90. Lejos de todo, pero no de los conflictos. En la larga y variada historia de esa zona han
pasado tantos pueblos y civilizaciones como los que se reflejan en su composición étnica,
religiosa y lingüística. En Abjasia, la región en disputa que Georgia reclama como propia tras la
desintegración de la URSS y donde reside una antigua comunidad estoniana, ya casi no quedan
civiles de ese origen: han vuelto a su tierra por la guerra. Sólo quedan dos, por causa de las
mandarinas: Margus, el granjero que las cultiva, e Ivo, el viejo carpintero sereno y sabio que le
provee los cajones para la fruta.

Y cuando la guerra irrumpe en el lugar a través de una cruenta escaramuza, ésta se produce a
metros de sus casas y deja un tendal de muertos y dos heridos. Ivo recoge al primero que
encuentra, un mercenario checheno musulmán, y lo esconde en su casa, mientras Margus
descubre a otro sobreviviente, un maltrecho georgiano que ha sido dado por muerto y que
recibe igual destino. El problema es que se trata de enemigos acérrimos: sólo no dan origen a
una nueva guerra porque lo impide la autoridad natural y el carisma de Ivo: le basta con
advertirles a sus forzosos huéspedes que en su casa "nadie está autorizado a matar a su
prójimo".

El espíritu pacifista del dueño de casa se manifiesta en sus acciones, en su actitud


reservadamente casi paternal hacia esos jóvenes guerreros, cuyo ánimo exaltado va
aplacándose de a poco con la obligada convivencia. No le hacen falta discursos, como no le
hacen falta palabras al director Zaza Urushadze (los diálogos son breves, concisos) para
mostrar que algunos tenues gestos de hermandad pueden manifestarse aun en un ambiente
tan tenso, áspero e inclemente como éste, ni expresiones antibélicas para dejar expuesto el
absurdo de la guerra. Por otra parte está claro que al realizador, responsable de un libro tan
inteligente como reflexivo, no es en particular este conflicto de comienzos de los 90 entre los
georgianos separatistas de la Abjasia y los chechenos solventados por los rusos el asunto que
quiere exponer, sino más bien la universalidad de la guerra, alimentada por el odio ciego y
siempre dejando su triste secuela de destrucción, física y moral.
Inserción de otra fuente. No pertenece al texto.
Lemma interested_spec h z c user_id from_key additional :
  rooms_agree -> cache_run h z c ->
  (forall k, from_key = Some k -> k < get_earliest_known_position c \/ z <= k) ->
  exists us, interested_and_updated_users c user_id from_key additional = Ok us /\
    (forall v, v ∈ us -> share_room user_id v \/ v ∈ additional) /\
    (forall v, share_room user_id v \/ v ∈ additional ->
       (forall k, from_key = Some k -> changed_after h v k) -> v ∈ us).
Proof.
  intros Ha Hc Hz. unfold interested_and_updated_users. destruct from_key as [k|].
  2: { eexists. split; [done|]. split; intros v; rewrite elem_of_union, share_set by done; naive_solver. }
  pose proof (get_all_entities_changed_spec h z c k Hc (Hz k eq_refl)) as Hall.
  destruct (k <? get_earliest_known_position c); [|destruct Hall as (l & Hall & _ & Hin & _)]; rewrite Hall;
    cbn [rbind].
  - set (es := get_users_who_share_room_with_user user_id ∪ additional).
    destruct (run_ok _ _ _ Hc) as (Hok & _ & _).
    destruct (get_entities_spec h z c (set_iter (elements es)) true 1 k Hok) as (us & E & Hsub & Hsup & _).
    assert (Hes : forall v, v ∈ set_iter (elements es) <-> share_room user_id v \/ v ∈ additional).
    { intros v. rewrite set_iter_perm, elem_of_elements. unfold es. by rewrite elem_of_union, share_set. }
    exists us. rewrite E. split_and!; [done|..].
    + intros v Hv. by apply Hes, Hsub.
    + intros v Hv Hk. apply Hsup; [by apply Hz|by apply Hes|by apply Hk].
  - eexists. split; [done|]. unfold do_users_share_a_room.
    assert (Hd : forall v, v ∈@{gset string} list_to_set (List.filter (is_visible user_id) l) <->
      share_room user_id v /\ v ∈ l).
    { intros v. rewrite elem_of_list_to_set, in_filter_b, is_visible_iff. naive_solver. }
    split; intros v; rewrite elem_of_intersection, elem_of_union, Hd, elem_of_list_to_set.
    + naive_solver.
    + intros Hv Hk. specialize (Hk k eq_refl). apply Hin in Hk. naive_solver.
Qed.

Lemma no_offline l s : s ∈ _filter_offline_presence_state l <-> s ∈ l /\ state s <> PresenceState.OFFLINE.
Proof. unfold _filter_offline_presence_state. rewrite in_filter_b, negb_true_iff, bool_decide_eq_false. naive_solver. Qed.

(** C37: a client for whom no module asks for all users is always answered, and each state in
    the answer is the current one of a user it may see; and every user it may see whose
    presence changed since its token, or every one when it has no token or is to get the full
    presence, is in the answer with his current state, but for the users offline: they are left
    out when the client does not want them, and always when it is to get the full presence.
    The token is one the stream change cache can tell of, which is any token while all users
    are never marked as changed at a position before that of a change already told. *)
Theorem presence_events_complete history z cache full_token max_token user_id from_key explicit_room
    include_offline interested h :
  rooms_agree -> cache_run history z cache ->
  (forall k, from_key = Some k -> k < get_earliest_known_position cache \/ z <= k) ->
  get_interested_users presence_router user_id = SomeUsers interested ->
  let full := match from_key with
              | Some k => should_user_receive_full_presence_with_token full_token user_id k
              | None => false
              end in
  exists l, (get_new_events full_token cache max_token user_id from_key explicit_room include_offline h).1
      = Ok (l, max_token) /\
    (forall s, s ∈ l -> exists v, may_see user_id interested explicit_room v /\ s = known_state h v) /\
    (forall v, may_see user_id interested explicit_room v ->
       full = true \/ (from_key <> Some max_token /\ forall k, from_key = Some k -> changed_after history v k) ->
       state (known_state h v) <> PresenceState.OFFLINE \/ (full = false /\ include_offline = true) ->
       known_state h v ∈ l).
Proof.
  intros Ha Hc Hz Hi full. unfold get_new_events. fold full. case_bool_decide as Hmax.
  { exists []. split_and!; [done|by intros s ?%elem_of_nil|]. intros v _ [Hf|[Hf _]] _; [|by destruct full].
    rewrite Hf in Hmax. done. }
  rewrite Hi. destruct (interested_spec history z cache user_id (if full then None else from_key)
    (additional_users user_id explicit_room interested) Ha Hc) as (us & E & Hsub & Hsup).
  { intros k Hk. destruct full; [done|by apply Hz]. }
  unfold st_bind at 1. unfold st_lift at 1. rewrite E.
  destruct (current_states_run (set_iter (elements us)) h) as (states & h' & E' & _).
  rewrite (st_bind_run _ _ _ _ _ E'). pose proof (states_of _ _ _ _ E') as Hstates.
  assert (Hin : forall s, s ∈ dvals states <-> exists v, v ∈ us /\ s = known_state h v).
  { intros s. rewrite Hstates. by setoid_rewrite set_iter_perm; setoid_rewrite elem_of_elements. }
  eexists. split; [done|]. split.
  - intros s Hs. assert (Hs' : s ∈ dvals states).
    { destruct (negb full && include_offline); [done|]. by apply no_offline in Hs as [? _]. }
    apply Hin in Hs' as (v & Hv & ->). exists v. split; [|done]. by apply may_see_iff, Hsub.
  - intros v Hv Hch Hoff. assert (Hs : known_state h v ∈ dvals states).
    { apply Hin. exists v. split; [|done]. apply Hsup; [by apply may_see_iff|].
      intros k Hk. destruct full; [done|]. destruct Hch as [?|[_ Hch]]; [done|]. by apply Hch. }
    destruct (negb full && include_offline) eqn:Eo; [done|]. apply no_offline. split; [done|].
    destruct Hoff as [?|[Hf Hinc]]; [done|]. by rewrite Hf, Hinc in Eo.
Qed.
End events.

(** ** A client that was away while one user changed

    The theorem is about clients for whom the modules name a set of users.  For one for whom a
    module asks for all users, the modules are asked where the states go, and the code reads
    the client's entry of their answer, which need not be there: see [all_users_refused]. *)

#[local] Existing Instance map_dicts.
#[local] Existing Instance map_dicts_laws.

Definition sample_user_history : history := [(Some "@a:h", 11)].
Definition sample_user_cache : StreamChangeCache := snd (entity_has_changed "@a:h" 11 (snd (new_cache 10 2 []))).

Lemma sample_user_run : cache_run sample_user_history 10 sample_user_cache.
Proof.
  apply RunChanged, (RunStart [] 10 2); [by intros x ?%elem_of_nil|done|]. reflexivity.
Qed.

Definition rooms_presence : PresenceEnv := {|
  hostname := "h"; _presence_enabled := true; _track_presence := true; msc3026_enabled := true;
  get_rooms_for_user := fun u => if bool_decide (u ∈ ["@a:h"; "@b:h"]) then ["!r"] else [];
  get_current_hosts_in_room := fun _ => ["h"];
  get_users_in_room := fun r => if bool_decide (r = "!r") then ["@a:h"; "@b:h"] else [];
  get_event := fun _ => None; presence_router := new_router |}.

Lemma rooms_presence_agree : @rooms_agree rooms_presence.
Proof. intros r v. simpl. case_bool_decide; case_bool_decide; set_solver. Qed.

Lemma presence_events_complete_witness :
  exists l, (@get_new_events rooms_presence presence_order map_dicts (fun _ => None) sample_user_cache 11
      "@b:h" (Some 10) None true PresenceSaved.sample_start).1 = Ok (l, 11) /\ PresenceSaved.sample_row ∈ l.
Proof.
  destruct (@presence_events_complete rooms_presence presence_order map_dicts map_dicts_laws
    sample_user_history 10 sample_user_cache (fun _ => None) 11 "@b:h" (Some 10) None true ∅
    PresenceSaved.sample_start rooms_presence_agree sample_user_run ltac:(intros k [= <-]; right; lia) eq_refl) as (l & E & _ & Hall).
  exists l. split; [exact E|].
  apply (Hall "@a:h").
  - right. left. exists "!r". split; vm_compute; left.
  - right. split; [discriminate|]. intros k [= <-]. exists 11. split; [left; left|lia].
  - left. vm_compute. discriminate.
Defined.

(** A module asks for all users and sends no state anywhere: the client gets a [KeyError]. *)
Definition curious_router : result PresenceRouter :=
  register_presence_router_callbacks (Some (fun _ => Answered [])) (Some (fun _ => Answered ALL_USERS))
    new_router.

Definition curious_presence (r : PresenceRouter) : PresenceEnv := {|
  hostname := "h"; _presence_enabled := true; _track_presence := true; msc3026_enabled := true;
  get_rooms_for_user := fun u => if bool_decide (u ∈ ["@a:h"; "@b:h"]) then ["!r"] else [];
  get_current_hosts_in_room := fun _ => ["h"];
  get_users_in_room := fun r => if bool_decide (r = "!r") then ["@a:h"; "@b:h"] else [];
  get_event := fun _ => None; presence_router := r |}.

Example all_users_refused :
  match curious_router with
  | Ok r => (@get_new_events (curious_presence r) presence_order map_dicts (fun _ => None)
               sample_user_cache 11 "@b:h" (Some 10) None true PresenceSaved.sample_start).1 = Err KeyError
  | Err _ => False
  end.
Proof. vm_compute. reflexivity. Qed.

(** A user offline is not in the full presence. *)
Example offline_left_out :
  match (@get_new_events rooms_presence presence_order map_dicts (fun _ => None) sample_user_cache 11
           "@b:h" None None true PresenceSaved.sample_start).1,
        (@get_new_events rooms_presence presence_order map_dicts (fun _ => Some 20) sample_user_cache 11
           "@b:h" (Some 10) None true PresenceSaved.sample_start).1 with
  | Ok (l, _), Ok (l', _) =>
      (List.length l, List.length l', map state l') = (2%nat, 1%nat, [PresenceState.ONLINE])
  | _, _ => False
  end.
Proof. vm_compute. reflexivity. Qed.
Su mirada apunta al ser humano. Importan los hombres como tales, metidos en una situación
explosiva. El cuarteto protagónico, encabezado por Lembit Ulfsak, según parece toda una
leyenda de la escena estoniana, es tan convincente como conmovedor. Mandarinas narra una
tragedia, pero aunque no le faltan pinceladas que dan cuenta de la fina sensibilidad del
director, no sobrecarga la emoción. Es un poco como su héroe: estoico e introspectivo, y en su
conjunto, incluso con su final esperanzador donde el humanismo que anima a su autor se hace
más visible, puede decirse que también tiene el sabor de las mandarinas: dulce y ácido a la vez.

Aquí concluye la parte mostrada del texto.